The joy of househunting

For the last few weeks, my partner and I have been house hunting. After renting for the last few years, my partner – ever the efficient mathematician – crunched the numbers and decided we would be paying less with a mortgage than we pay now in rent. (This is the same slightly dubious reasoning that led us to give up our Zipcar membership and buy a car we drive, on average, one day a week.)

I love the idea of owning a home. I thought that the process would be fun, or at minimum, a bit of an adventure.

You know what I’ve discovered? I’ve found that if our government really wanted to torment terrorists, spies and criminals at Guantanamo, water boarding is not necessary. They could just send them on a search for real estate instead. It will break them and shatter the stability of their mental health in no time.

Now, before I complain further, let me say this: I’m very, very lucky. My partner and I are healthy. We have saved enough to be thinking about this seriously. We both have decent credit scores. We are in a place where a lot of people ain’t. I am very grateful for that. So grateful, I feel guilty for complaining.

But some parts of the process are just crazy.

Working with a real estate company seems to be the same no matter where you go. They get the most basic information about what you want (bedroom and bathrooms) and then bombard you with emails of the same properties. We seem to get the newest or most inexperienced agent every time, which is NOT who you want to sell you a house in this economy.
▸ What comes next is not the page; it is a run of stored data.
(* ===== verification/StoreDurable.v ===== *)
(** * Durability of the store

    [synced]: the backend holds, for every live or soft-deleted task, the
    in-memory record up to pruned history, a tombstone exactly for the deleted ones, and no
    other task.  While the backend works every operation keeps it
    ([synced_step]); [NewStore] on the backend of a synced store finds every
    task again, on the same side of deletion ([restart_recovers]).  Under
    faults, [mutateTask_ack] says what an acknowledged or refused update did. *)

From S2P Require Import Prelude StateMachine GoStrings PkgUtil TaskModel Backend Store StoreUpdate StoreWf.
From Stdlib Require Import String.
From stdpp Require Import list gmap.
Local Open Scope Z_scope.

Section durable.
Context `{UUIDLib} {B : Type} `{!StorageBackend B} (tbl : Z → Z).
Abbreviation Store := (Store B).
Abbreviation M := (M (B:=B)).
Implicit Types (s : Store) (t : Task) (id : uuid).

Definition disk s : contents := view (backend s).
Definition tombed (c : contents) id : Prop := is_Some (c_blobs c !! (id, tombstone_key)).
#[export] Instance tombed_dec c id : Decision (tombed c id).
Proof. unfold tombed. apply _. Defined.
Definition limits s := (retryHistoryLimit s, refineSessionsLimit s, promptHistoryLimit s).

(** The stored record is the one in memory, up to the history that a save prunes. *)
Definition on_disk s id t : Prop :=
  ∃ d, c_tasks (disk s) !! id = Some d ∧ pruneTaskPayload s d = pruneTaskPayload s t.

Record synced s : Prop := {
  sy_healthy : healthy (backend s);
  sy_live : ∀ id t, tasks s !! id = Some t →
    on_disk s id t ∧ ¬ tombed (disk s) id;
  sy_deleted : ∀ id t, deleted s !! id = Some t →
    on_disk s id t ∧ tombed (disk s) id;
  sy_only : ∀ id t, c_tasks (disk s) !! id = Some t → is_Some (tasks s !! id) ∨ is_Some (deleted s !! id);
  sy_fresh : ∀ id, tombed (disk s) id → is_Some (c_tasks (disk s) !! id)
}.

Lemma prune_limits s s' t : limits s' = limits s → pruneTaskPayload s' t = pruneTaskPayload s t.
Proof. unfold limits, pruneTaskPayload. by intros [= -> -> ->]. Qed.

(** [s'] differs from [s] in nothing that [synced] speaks of. *)
Record quiet_to s s' : Prop := {
  q_healthy : healthy (backend s) → healthy (backend s');
  q_live : tasks s' = tasks s;
  q_deleted : deleted s' = deleted s;
  q_tasks : c_tasks (disk s') = c_tasks (disk s);
  q_tombed : ∀ id, tombed (disk s') id ↔ tombed (disk s) id;
  q_limits : limits s' = limits s
}.

Lemma quiet_refl s : quiet_to s s.
Proof. by split. Qed.

Lemma quiet_trans s1 s2 s3 : quiet_to s1 s2 → quiet_to s2 s3 → quiet_to s1 s3.
Proof.
  intros [A1 A2 A3 A4 A5 A6] [C1 C2 C3 C4 C5 C6]. split; [auto|congruence..| |congruence].
  intros id. by rewrite C5, A5.
Qed.

Lemma on_disk_quiet s s' id t : c_tasks (disk s') = c_tasks (disk s) → limits s' = limits s →
  on_disk s' id t ↔ on_disk s id t.
Proof. intros Q4 Q6. unfold on_disk. rewrite Q4. by setoid_rewrite (prune_limits s s'); [|done..]. Qed.

Lemma synced_quiet s s' : quiet_to s s' → synced s → synced s'.
Proof.
  intros [Q1 Q2 Q3 Q4 Q5 Q6] [S1 S2 S3 S4 S5]. split; [auto|..].
  - intros id t. rewrite Q2, Q5, (on_disk_quiet s s') by done. apply S2.
  - intros id t. rewrite Q3, Q5, (on_disk_quiet s s') by done. apply S3.
  - intros id t. rewrite Q2, Q3, Q4. apply S4.
  - intros id. rewrite Q4, Q5. apply S5.
Qed.

Definition quiet {A} (m : M A) : Prop := ∀ s, healthy (backend s) → quiet_to s (m s).2.

Lemma quiet_ret {A} (a : A) : quiet (mret a).
Proof. intros s _. apply quiet_refl. Qed.

Lemma quiet_throw {A} e : quiet (throw (A:=A) e).
Proof. intros s _. apply quiet_refl. Qed.

Lemma quiet_gets {A} (f : Store → A) : quiet (gets f).
Proof. intros s _. apply quiet_refl. Qed.

Lemma quiet_bind {A C} (m : M A) (k : A → M C) : quiet m → (∀ a, quiet (k a)) → quiet (m ≫= k).
Proof.
  intros Hm Hk s Hh. unfold mbind, M_bind, bind. specialize (Hm s Hh).
  destruct (m s) as [[a|e] s']; simpl in *; [|done]. eapply quiet_trans; [done|]. apply Hk. by apply Hm.
Qed.

Lemma quiet_ignore {A} (m : M A) : quiet m → quiet (ignore m).
Proof. intros Hm s. apply Hm. Qed.

Lemma quiet_modify f : (∀ s, backend (f s) = backend s ∧ tasks (f s) = tasks s ∧ deleted (f s) = deleted s ∧
  limits (f s) = limits s) → quiet (modify f).
Proof.
  intros Hf s _. destruct (Hf s) as (E1 & E2 & E3 & E4). unfold modify; simpl.
  split; unfold disk; rewrite ?E1; try done.
Qed.

Lemma quiet_set_backend s b :
  (healthy (backend s) → healthy b) → c_tasks (view b) = c_tasks (view (backend s)) →
  (∀ id, tombed (view b) id ↔ tombed (view (backend s)) id) → quiet_to s (s <| backend := b |>).
Proof. intros. by split. Qed.

(** Backend calls that only read, or that write a blob other than a tombstone. *)
Definition reads {A} (f : B → result io_error A * B) : Prop := ∀ b r b', f b = (r, b') →
  (healthy b → healthy b') ∧ c_tasks (view b') = c_tasks (view b) ∧
  (∀ id, tombed (view b') id ↔ tombed (view b) id).

Lemma quiet_call {A} (f : B → result io_error A * B) : reads f → quiet (call f).
Proof.
  intros Hf s _. unfold call. destruct (f (backend s)) as [r b] eqn:E. destruct (Hf _ _ _ E) as (? & ? & ?).
  destruct r; by apply quiet_set_backend.
Qed.

Lemma quiet_attempt {A} (f : B → result io_error A * B) : reads f → quiet (attempt f).
Proof.
  intros Hf s _. unfold attempt. destruct (f (backend s)) as [r b] eqn:E. destruct (Hf _ _ _ E) as (? & ? & ?).
  by apply quiet_set_backend.
Qed.

Lemma reads_same_view {A} (f : B → result io_error A * B) :
  (∀ b r b', f b = (r, b') → view b' = view b ∧ (healthy b → healthy b')) → reads f.
Proof. intros Hf b r b' Hr. destruct (Hf _ _ _ Hr) as [-> ?]. done. Qed.

Lemma reads_ReadBlob id k : reads (be_ReadBlob id k).
Proof. apply reads_same_view. intros b r b' (? & _ & ?)%read_blob_law. done. Qed.

Lemma reads_LoadEvents id : reads (be_LoadEvents id).
Proof. apply reads_same_view. intros b r b' [? Hh]%load_events_law. split; [done|]. intros. by apply Hh. Qed.

Lemma reads_SaveEvent id seq e : reads (be_SaveEvent id seq e).
Proof.
  intros b r b' (E1 & E2 & _ & Hh)%save_event_law. split; [intros; by apply Hh|]. unfold tombed. rewrite E1, E2. done.
Qed.

Lemma reads_Compact id evs : reads (be_CompactEvents id evs).
Proof.
  intros b r b' (E1 & E2 & _ & _ & Hh)%compact_law. split; [done|]. unfold tombed. rewrite E1, E2. done.
Qed.

Lemma reads_Init id : reads (be_Init id).
Proof. apply reads_same_view. intros b r b' [? Hh]%init_law. split; [done|]. intros. by apply Hh. Qed.

Lemma reads_SaveBlob id k d : k ≠ tombstone_key → reads (be_SaveBlob id k d).
Proof.
  intros Hk b r b' [Hv Hh]%save_blob_law. split; [intros; by apply Hh|]. rewrite Hv.
  destruct (is_ok r); [|done]. simpl. split; [done|]. intros id'. unfold tombed; simpl.
  rewrite lookup_insert_ne by congruence. done.
Qed.

Lemma quiet_notify t b : quiet (notify t b).
Proof. by apply quiet_modify. Qed.

Lemma quiet_index id g : quiet (update_index id g).
Proof. by apply quiet_modify. Qed.

Lemma quiet_find id : quiet (find_task id).
Proof. intros s _. unfold find_task. destruct (tasks s !! id); apply quiet_refl. Qed.

Lemma quiet_read_doc {A} id k (p : blob → option A) : quiet (read_doc id k p).
Proof. apply quiet_bind; [apply quiet_attempt, reads_ReadBlob|intros; apply quiet_ret]. Qed.

Lemma quiet_status_index st id : quiet (modify (removeFromStatusIndex st id)) ∧ quiet (modify (addToStatusIndex st id)).
Proof. split; apply quiet_modify; intros s; [unfold removeFromStatusIndex; by case_match|done]. Qed.

Lemma quiet_schedule id : quiet (scheduleTerminalCompaction id).
Proof. apply quiet_modify. intros s. by destruct (closed s). Qed.
End durable.

(** Solves [quiet] goals by following the operation's code. *)
Ltac quiet_step :=
  lazymatch goal with
  | |- ∀ _, _ => intros
  | |- quiet (mbind _ _) => apply quiet_bind
  | |- quiet (mret _) => apply quiet_ret
  | |- quiet (throw _) => apply quiet_throw
  | |- quiet (gets _) => apply quiet_gets
  | |- quiet (call (be_SaveBlob _ _ _)) => apply quiet_call, reads_SaveBlob; done
  | |- quiet (call (be_LoadEvents _)) => apply quiet_call, reads_LoadEvents
  | |- quiet (call (be_SaveEvent _ _ _)) => apply quiet_call, reads_SaveEvent
  | |- quiet (call (be_CompactEvents _ _)) => apply quiet_call, reads_Compact
  | |- quiet (call (be_Init _)) => apply quiet_call, reads_Init
  | |- quiet (ignore _) => apply quiet_ignore
  | |- quiet (find_task _) => apply quiet_find
  | |- quiet (notify _ _) => apply quiet_notify
  | |- quiet (update_index _ _) => apply quiet_index
  | |- quiet (read_doc _ _ _) => apply quiet_read_doc
  | |- quiet (scheduleTerminalCompaction _) => apply quiet_schedule
  | |- quiet (match _ with _ => _ end) => case_match
  end.
Ltac quiet_tac := repeat quiet_step.

Section durable_ops.
Context `{UUIDLib} {B : Type} `{!StorageBackend B} (tbl : Z → Z).
Abbreviation Store := (Store B).
Abbreviation M := (M (B:=B)).
Implicit Types (s : Store) (t : Task) (id : uuid).
(** A retitled task, and an update for routines that refuses it. *)
Lemma mutateTask_ack_witness :
  (∃ s' t', mutateTask 9 idA (pure_fn retitled) st = (Ok tt, s') ∧ tasks s' !! idA = Some t' ∧
    CommitMessage t' = "x"%string ∧ deltas s' = deltas st ++ [MkDelta t' false]) ∧
  mutateTask 9 idA (routine_fn idA retitled) st = (Err (ErrNotRoutine idA), st).
Proof.
  split.
  - destruct (mutateTask 9 idA (pure_fn retitled) st) as [r s'] eqn:E.
    pose proof (mutateTask_ack lower_ascii 9 idA (pure_fn retitled) st r s' st_wf) as Hack.
    assert (∀ t u s1, pure_fn retitled t st = (Ok u, s1) → ID u = ID t) as Hid by (intros t u s1 Eu; injection Eu as <- <-; reflexivity).
    specialize (Hack Hid E). destruct (tasks st !! idA) as [t|] eqn:Ht; [|vm_compute in Ht; discriminate].
    change (pure_fn retitled t st) with (@Ok store_error Task (retitled t), st) in Hack.
    destruct Hack as (Hc & Hh & [(Hr & _ & Hd)|([e He] & _)]).
    + exists s', (stamp (retitled t <| UpdatedAt := 9 |>)). subst r.
      apply (f_equal (λ c, c.1.1.1 !! idA)) in Hc. cbn [core fst] in Hc. rewrite lookup_insert_eq in Hc.
      split; [done|]. split; [exact Hc|]. split; [reflexivity|exact Hd].
    + rewrite Hh in He; [discriminate|]. exact st_healthy.
  - destruct (mutateTask 9 idA (routine_fn idA retitled) st) as [r s'] eqn:E.
    pose proof (mutateTask_ack lower_ascii 9 idA (routine_fn idA retitled) st r s' st_wf) as Hack.
    assert (∀ t u s1, routine_fn idA retitled t st = (Ok u, s1) → ID u = ID t) as Hid.
    { intros t u s1. unfold routine_fn. destruct (IsRoutine t); intros Eu; [injection Eu as <- <-; reflexivity|discriminate Eu]. }
    specialize (Hack Hid E). assert (IsRoutine <$> tasks st !! idA = Some false) as Hk by (vm_compute; reflexivity).
    destruct (tasks st !! idA) as [t|]; [|discriminate Hk]. injection Hk as Hk. unfold routine_fn in Hack. rewrite Hk in Hack.
    destruct Hack as [-> ->]. reflexivity.
Defined.

Lemma UpdateTaskStatus_spec_witness :
  ∃ s', UpdateTaskStatus 9 9 idA TaskStatusWaiting st = (Ok tt, s') ∧ idA ∈ ids_with s' TaskStatusWaiting.
Proof.
  destruct (UpdateTaskStatus 9 9 idA TaskStatusWaiting st) as [r s'] eqn:E.
  pose proof (UpdateTaskStatus_spec lower_ascii 9 9 idA TaskStatusWaiting st r s' st_wf E) as Hs.
  destruct (tasks st !! idA) as [t|] eqn:Ht; [|vm_compute in Ht; discriminate].
  assert (Status t = TaskStatusInProgress) as Hst.
  { assert (Status <$> tasks st !! idA = Some TaskStatusInProgress) as Hf by (vm_compute; reflexivity).
    rewrite Ht in Hf. by injection Hf. }
  rewrite Hst in Hs. change (CanTransitionTo TaskStatusInProgress TaskStatusWaiting) with true in Hs.
  destruct Hs as (_ & _ & Hids & Hh & _). exists s'. rewrite Hh by exact st_healthy. split; [done|].
  apply Hids. left. split; reflexivity.
Defined.

Lemma st_order : range_order (delete idA (tasks st)) [].
Proof. range_order_tac. Qed.


Lemma delete_restore_witness :
  ∃ s1 s2 t, DeleteTask [] 9 (λ _, 9) idA EmptyString st = (Ok tt, s1) ∧
    RestoreTask lower_ascii idA s1 = (Ok tt, s2) ∧ tasks st !! idA = Some t ∧ tasks s2 !! idA = Some t.
Proof.
  destruct (tasks st !! idA) as [t|] eqn:Ht; [|vm_compute in Ht; discriminate].
  destruct (delete_restore lower_ascii [] 9 (λ _, 9) idA EmptyString st t st_wf (proj2 run_durable) st_order Ht)
    as (s1 & s2 & H1 & H2 & H3 & _).
  exists s1, s2, t. split; [exact H1|]. split; [exact H2|]. split; [reflexivity|exact H3].
Defined.
End SpecRun.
We’ve worked with a few people where we explained some of the specific things we wanted…and they just kept sending us listings that were nothing like what we’d been seeking. The search engines many of these companies use are missing a LOT of fields. None seem to have a search for square footage. No listings for finishes/design type.

And the money! It’s supposed to be a recession, and I’ve heard nothing but news about how low home prices have gone, and how much lower home values are now than they were two years ago.

But I think those lower sale prices must have skipped Chicago entirely. I’m astonished at what people want for small, cramped, poorly lit, badly decorated condos that are less than 1500 square feet. It’s insane – half a million dollars in some cases!

Maybe I’m being unrealistic. It’s Chicago, after all.

I’ve been thinking a lot about when my mom and dad bought the house I grew up in. It was in 1965, and the buying price was $15,000. Dad put $500 down and did another few hundred dollars in work inside. It was a great house, with 3 bedrooms and almost a half acre of land. When he sold it last year, it garnered not quite ten times the original cost.

That’s in western Pennsylvania, where housing costs are very low. But in much of the rest of the country, you can’t buy even a small place without spending at least $300,000 these days. And that just seems insane to me.

I’m a city boy, so we’re looking mostly at condos and townhouses. But a little part of me thinks about the home I grew up in, and wonders if we shouldn’t be looking to buy not only the living space, but the land underneath.

I wonder if we are making the right decision in buying a house. From theorists like Professor Richard Florida to money gurus like Suze Orman, I’ve heard over and over that renting, not buying, makes more sense in the long run in this new economy, in these new days.

It’s a lot of money to gamble. And that’s before the mad dash to find the place we love, the place we can live in and call ours.

It’s a financial consideration, perhaps, but it’s also an emotional one. Having a home feels like the top rung on the ladder of security. So do we follow our heads or our hearts? I’m not sure where this will end up.